● **TASK TO COMPLETE**
Set down each line exactly, beginning with the one that contains "let arrived := (fun" and continuing through the last line of the listing, and nothing else.

_ _ _ _

(* ===== verification/Latch.v ===== *)
(** * The countdown latch ([crates/actors/src/workflow/latch.rs])

    Arrivals wait until the configured number of them arrived, then all are
    released at once; later arrivals are released immediately. *)

From stdpp Require Import base list option numbers sorting.
From S2P Require Import Prelude Effects.

(** ** Data *)

Inductive LatchReleased : Type := the_LatchReleased.

Record LatchMessage (Route : Type) := arrive { reply_to : Route }.
Arguments arrive {Route} _.
Arguments reply_to {Route} _.

Inductive LatchState (Route : Type) : Type :=
| Counting (remaining : nat) (waiting : list Route)
| Released.
Arguments Counting {Route} _ _.
Arguments Released {Route}.

Section Latch.
  Context {A Route Sends : Type} `{!SendEffects Sends, !DeliveryRoute Route LatchReleased Sends}.

Abbreviation acted := (Acted Never Never Sends Never).
Abbreviation event := (User A (LatchMessage Route)).

Definition new (count : nat) : LatchState Route :=
  if count =? 0 then Released else Counting count [].

(** The loop that releases every waiting participant. *)
Definition release_all (waiting : list Route) : Sends :=
  fold_left (fun s participant => sends_append s (deliver participant the_LatchReleased))
    waiting sends_empty.

Definition transition (s : LatchState Route) (e : event) : LatchState Route * acted :=
  let '(next, out) :=
    match s with
    | Released => (Released, deliver (reply_to (message e)) the_LatchReleased)
    | Counting remaining waiting =>
        let waiting := waiting ++ [reply_to (message e)] in
        if 1 <? remaining then (Counting (remaining - 1) waiting, sends_empty)
        else (Released, release_all waiting)
    end in
  (next, Ok (send out)).

Context `{!RouteLaws Route LatchReleased Sends}.

Lemma release_all_addressed waiting :
  addressed (release_all waiting) = (fun r => (r, the_LatchReleased)) <$> waiting.
Proof.
  unfold release_all.
  by rewrite (fold_deliver_addressed (fun r => r) (fun _ => the_LatchReleased)), addressed_empty.
Qed.

(** Releases sent so far, against the arrivals so far. *)
Definition balanced (count : nat) (s : LatchState Route) (arrived : list Route)
  (released : list (Route * LatchReleased)) : Prop :=
  match s with
  | Counting remaining waiting =>
      0 < remaining /\ waiting = arrived /\ length arrived + remaining = count /\ released = []
  | Released =>
      count <= length arrived /\ released = (fun r => (r, the_LatchReleased)) <$> arrived
  end.

Lemma balanced_step count s e arrived released : balanced count s arrived released ->
  balanced count (fst (transition s e)) (arrived ++ [reply_to (message e)])
    (released ++ addressed (ok_sends (snd (transition s e)))).
Proof.
  unfold transition, balanced. destruct s as [remaining waiting|].
  - intros (Hpos & -> & Hc & ->). destruct (Nat.ltb_spec 1 remaining); cbn.
    + rewrite addressed_empty, length_app. simpl. split_and!; auto; lia.
    + rewrite release_all_addressed, length_app. simpl. split; [lia|done].
  - intros [Hc ->]. cbn. rewrite addressed_deliver, fmap_app, length_app. simpl. split; [lia|done].
Qed.

Lemma balanced_run count es : forall s arrived released, balanced count s arrived released ->
  let '(s', os) := trace transition s es in
  balanced count s' (arrived ++ ((fun e => reply_to (message e)) <$> es))
    (released ++ collect (fun _ o => addressed (ok_sends o)) es os).
Proof.
  induction es as [|e es IH]; intros s arrived released Hb; simpl; [by rewrite !app_nil_r|].
  pose proof (balanced_step count s e _ _ Hb) as H1. destruct (transition s e) as [s1 o].
  cbn [fst snd] in H1. specialize (IH _ _ _ H1). destruct (trace transition s1 es) as [s2 os].
  cbn [collect]. csimpl. by rewrite <- !app_assoc in IH.
Qed.

(** The latch releases every arrival exactly once, in arrival order, and
    none before the configured number arrived: after any run, either fewer than
    [count] participants arrived, all of them wait and nothing was sent, or at
    least [count] arrived and the releases sent are exactly the arrivals. *)
Theorem latch_releases_all_or_none count es :
  let '(s', os) := trace transition (new count) es in
  let arrived := (fun e => reply_to (message e)) <$> es in
  let released := collect (fun _ o => addressed (ok_sends o)) es os in
  if length arrived <? count
  then s' = Counting (count - length arrived) arrived /\ released = []
  else s' = Released /\ released = (fun r => (r, the_LatchReleased)) <$> arrived.
Proof.
  assert (Hb : balanced count (new count) [] []).
  { unfold new. destruct (Nat.eqb_spec count 0); simpl; [split; [lia|done]|].
    split_and!; auto; lia. }
  pose proof (balanced_run count es _ _ _ Hb) as H. destruct (trace transition (new count) es) as [s' os].
  simpl in *. destruct (Nat.ltb_spec (length ((fun e => reply_to (message e)) <$> es)) count);
    destruct s' as [remaining waiting|]; simpl in H.
  - destruct H as (Hpos & -> & Hc & ->). split; [|done]. f_equal. lia.
  - destruct H; lia.
  - destruct H as (Hpos & _ & Hc & _). lia.
  - by destruct H.
Qed.

End Latch.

_ _ _ _

● **ANSWER TO THE EXERCISE**
  let arrived := (fun e => reply_to (message e)) <$> es in
  let released := collect (fun _ o => addressed (ok_sends o)) es os in
  if length arrived <? count
  then s' = Counting (count - length arrived) arrived /\ released = []
  else s' = Released /\ released = (fun r => (r, the_LatchReleased)) <$> arrived.
Proof.
  assert (Hb : balanced count (new count) [] []).
  { unfold new. destruct (Nat.eqb_spec count 0); simpl; [split; [lia|done]|].
    split_and!; auto; lia. }
  pose proof (balanced_run count es _ _ _ Hb) as H. destruct (trace transition (new count) es) as [s' os].
  simpl in *. destruct (Nat.ltb_spec (length ((fun e => reply_to (message e)) <$> es)) count);
    destruct s' as [remaining waiting|]; simpl in H.
  - destruct H as (Hpos & -> & Hc & ->). split; [|done]. f_equal. lia.
  - destruct H; lia.
  - destruct H as (Hpos & _ & Hc & _). lia.
  - by destruct H.
Qed.

End Latch.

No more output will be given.